JSON.Dump doesn't capture the whole stream

88 views Asked by At

So I have a simple crawler that crawls 3 store location pages and parses the locations of the stores to json. I print(app_data['stores']) and it prints all three pages of stores. However, when I try to write it out I only get one of the three pages, at random, written to my json file. I'd like everything that streams to be written to the file. Any help would be great. Here's the code:

import scrapy
import json
import js2xml

from pprint import pprint

class StlocSpider(scrapy.Spider):
    name = "stloc"
    allowed_domains = ["bestbuy.com"]
    start_urls = (
        'http://www.bestbuy.com/site/store-locator/11356',
        'http://www.bestbuy.com/site/store-locator/46617',
        'http://www.bestbuy.com/site/store-locator/77521'
    )

    def parse(self, response):
        js = response.xpath('//script[contains(.,"window.appData")]/text()').extract_first()
        jstree = js2xml.parse(js)
        # print(js2xml.pretty_print(jstree))
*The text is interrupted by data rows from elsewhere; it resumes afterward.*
(** A byte of the converted frame depends on one pixel, or on a pair. *)
Lemma converted_clean (j : nat) :
  Z.of_nat j < k_src_h st * (k_src_w st * 4) →
  (∀ x y, in_source st x y → y = Z.of_nat j / (k_src_w st * 4) →
     (if k_src_fourcc st =? V4L2_PIX_FMT_RGB24
      then x = Z.of_nat j mod (k_src_w st * 4) / 4
      else x / 2 = Z.of_nat j mod (k_src_w st * 4) / 4 / 2) →
     tile_differs st cur prev (y / t) (x / t) = false) →
  kvm_converted st cur !! j = kvm_converted st prev !! j.
Proof.
  intros Hj Hcl. rewrite !converted_lookup by done. pose proof Hf as (Hw&Hh&_&Hev).
  pose proof (kvm_stride_pos st Hf).
  set (S4 := k_src_w st * 4) in *. set (y := Z.of_nat j / S4) in *.
  set (c := Z.of_nat j mod S4) in *.
  assert (Hc : 0 ≤ c < S4) by (apply Z.mod_pos_bound; lia).
  assert (Hy : 0 ≤ y < k_src_h st).
  { split; [apply Z.div_pos; lia|apply Z.div_lt_upper_bound; lia]. }
  clearbody y c. unfold kvm_row. pose proof clean_bytes as Hb.
  unfold sremfb_kvm_src_bpp in Hb.
  destruct (k_src_fourcc st =? V4L2_PIX_FMT_RGB24) eqn:Hfc.
  - assert (Hin : in_source st (c / 4) y) by (split; [subst S4; dlia|lia]).
    pose proof (Hcl _ _ Hin eq_refl eq_refl) as Hd.
    rewrite !lookup_rgb24_row by (subst S4; lia). cbv zeta. rewrite Z2Nat.id by lia.
    rewrite !byte_of_drop by dlia.
    pose proof (Hb _ _ 0 Hin Hd ltac:(lia)) as B0. pose proof (Hb _ _ 1 Hin Hd ltac:(lia)) as B1.
    pose proof (Hb _ _ 2 Hin Hd ltac:(lia)) as B2. rewrite Z.add_0_r in B0.
    rewrite !(Z.mul_comm 3), !Z.add_assoc, B0, B1, B2. done.
  - destruct Hev as [Hev|Hev]; [lia|]. set (q := c / 4 / 2).
    assert (Hin0 : in_source st (2 * q) y) by (split; [subst S4 q; dlia|lia]).
    assert (Hin1 : in_source st (2 * q + 1) y) by (split; [subst S4 q; dlia|lia]).
    pose proof (Hcl _ _ Hin0 eq_refl ltac:(subst q; dlia)) as Hd0.
    pose proof (Hcl _ _ Hin1 eq_refl ltac:(subst q; dlia)) as Hd1.
    pose proof (Hb _ _ 0 Hin0 Hd0 ltac:(lia)) as B0. pose proof (Hb _ _ 1 Hin0 Hd0 ltac:(lia)) as B1.
    pose proof (Hb _ _ 0 Hin1 Hd1 ltac:(lia)) as B2. pose proof (Hb _ _ 1 Hin1 Hd1 ltac:(lia)) as B3.
    rewrite !lookup_uyvy_row by (rewrite ?Z2Nat.id; subst S4; dlia). cbv zeta.
    rewrite Z2Nat.id by lia. rewrite !byte_of_drop by dlia.
    assert (Hq : c / 8 = q) by (subst q; rewrite Z.div_div by lia; done). rewrite Hq.
    replace (y * kvm_stride st + 4 * q) with (y * kvm_stride st + 2 * q * 2 + 0) by lia.
    replace (y * kvm_stride st + (4 * q + 1)) with (y * kvm_stride st + 2 * q * 2 + 1) by lia.
    replace (y * kvm_stride st + (4 * q + 2)) with (y * kvm_stride st + (2 * q + 1) * 2 + 0) by lia.
    replace (y * kvm_stride st + (4 * q + 3)) with (y * kvm_stride st + (2 * q + 1) * 2 + 1) by lia.
    by rewrite B0, B1, B2, B3.
Qed.
End clean.

(** ** The rectangles cover what changed *)
Lemma changed_covered st cur prev max (j : nat) :
  format_ok st → tiles_ok st → k_tile st mod 2 = 0 → 0 < max →
  Z.of_nat j < k_src_h st * (k_src_w st * 4) →
  (∀ r, r ∈ sremfb_kvm_rects (st⟨k_tile_dirty := Some (tile_map st cur prev)⟩) max →
     ¬ in_pix st r (Z.of_nat j)) →
  kvm_converted st cur !! j = kvm_converted st prev !! j.
Proof.
  intros Hf Hok Heven Hmax Hj Hno. pose proof Hf as (Hw&_). pose proof Hok as (Ht&_).
  set (st1 := st⟨k_tile_dirty := Some (tile_map st cur prev)⟩) in *.
  assert (Hd : k_tile_dirty st1 = Some (tile_map st cur prev)) by reflexivity.
  assert (Hok1 : tiles_ok st1) by exact Hok.
  destruct (rects_cover st1 _ max Hok1 Hd Hmax) as (_&Hin&Hcov).
  set (S4 := k_src_w st * 4) in *.
  assert (Hc : 0 ≤ Z.of_nat j mod S4 < S4) by (apply Z.mod_pos_bound; lia).
  set (x0 := Z.of_nat j mod S4 / 4). set (y0 := Z.of_nat j / S4).
  assert (Hsrc0 : in_source st x0 y0).
  { split; [subst S4 x0; dlia|]. split; [apply Z.div_pos; lia|].
    apply Z.div_lt_upper_bound; lia. }
  apply converted_clean; [done|done|done|]. intros x y Hsrc Hy Hx.
  assert (Hy0 : y = y0) by exact Hy.
  assert (Hx0 : x / k_tile st = x0 / k_tile st).
  { fold S4 in Hx. fold x0 in Hx. case_match; [congruence|]. clear -Hx Heven Ht.
    replace (k_tile st) with (2 * (k_tile st / 2)) by dlia.
    rewrite <- !Z.div_div by dlia. by rewrite Hx. }
  rewrite Hx0, Hy0. destruct (tile_differs _ _ _ _ _) eqn:Htd; [exfalso|done].
  pose proof (tile_of st Hok x0 y0 Hsrc0) as (Ht1&Ht2&_).
  destruct (Hcov x0 y0) as (r&Hr&Hix&Hiy).
  { split; [exact Hsrc0|].
    change (nth (Z.to_nat (y0 / k_tile st * k_tiles_x st + x0 / k_tile st))
      (tile_map st cur prev) 0 ≠ 0). rewrite nth_tile_map, Htd by done. done. }
  apply (Hno r Hr). unfold in_pix, in_block. fold S4. fold y0. split; [lia|].
  subst x0. dlia.
Qed.

Lemma list_eq_len {A} (l k : list A) :
  length l = length k → (∀ i, (i < length l)%nat → l !! i = k !! i) → l = k.
Proof.
  intros Hl Hi. apply list_eq. intros i. destruct (decide (i < length l)%nat); [by apply Hi|].
  by rewrite !lookup_ge_None_2 by lia.
Qed.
        app_data_node = jstree.xpath('//assign[left//identifier[@name="appData"]]/right/*')[0]
        app_data = js2xml.make_dict(app_data_node)
        print(app_data['stores'])

        for store in app_data['stores']:
            yield store

        with open('stores.json', 'w') as f:
            json.dump(app_data['stores'], f, indent=4)
1

There are 1 answers

0
pault On BEST ANSWER

You are opening the file for writing every time, but you want to append. Try changing the last part to this:

with open('stores.json', 'a') as f:
    json.dump(app_data['stores'], f, indent=4)

Where 'a' opens the file for appending.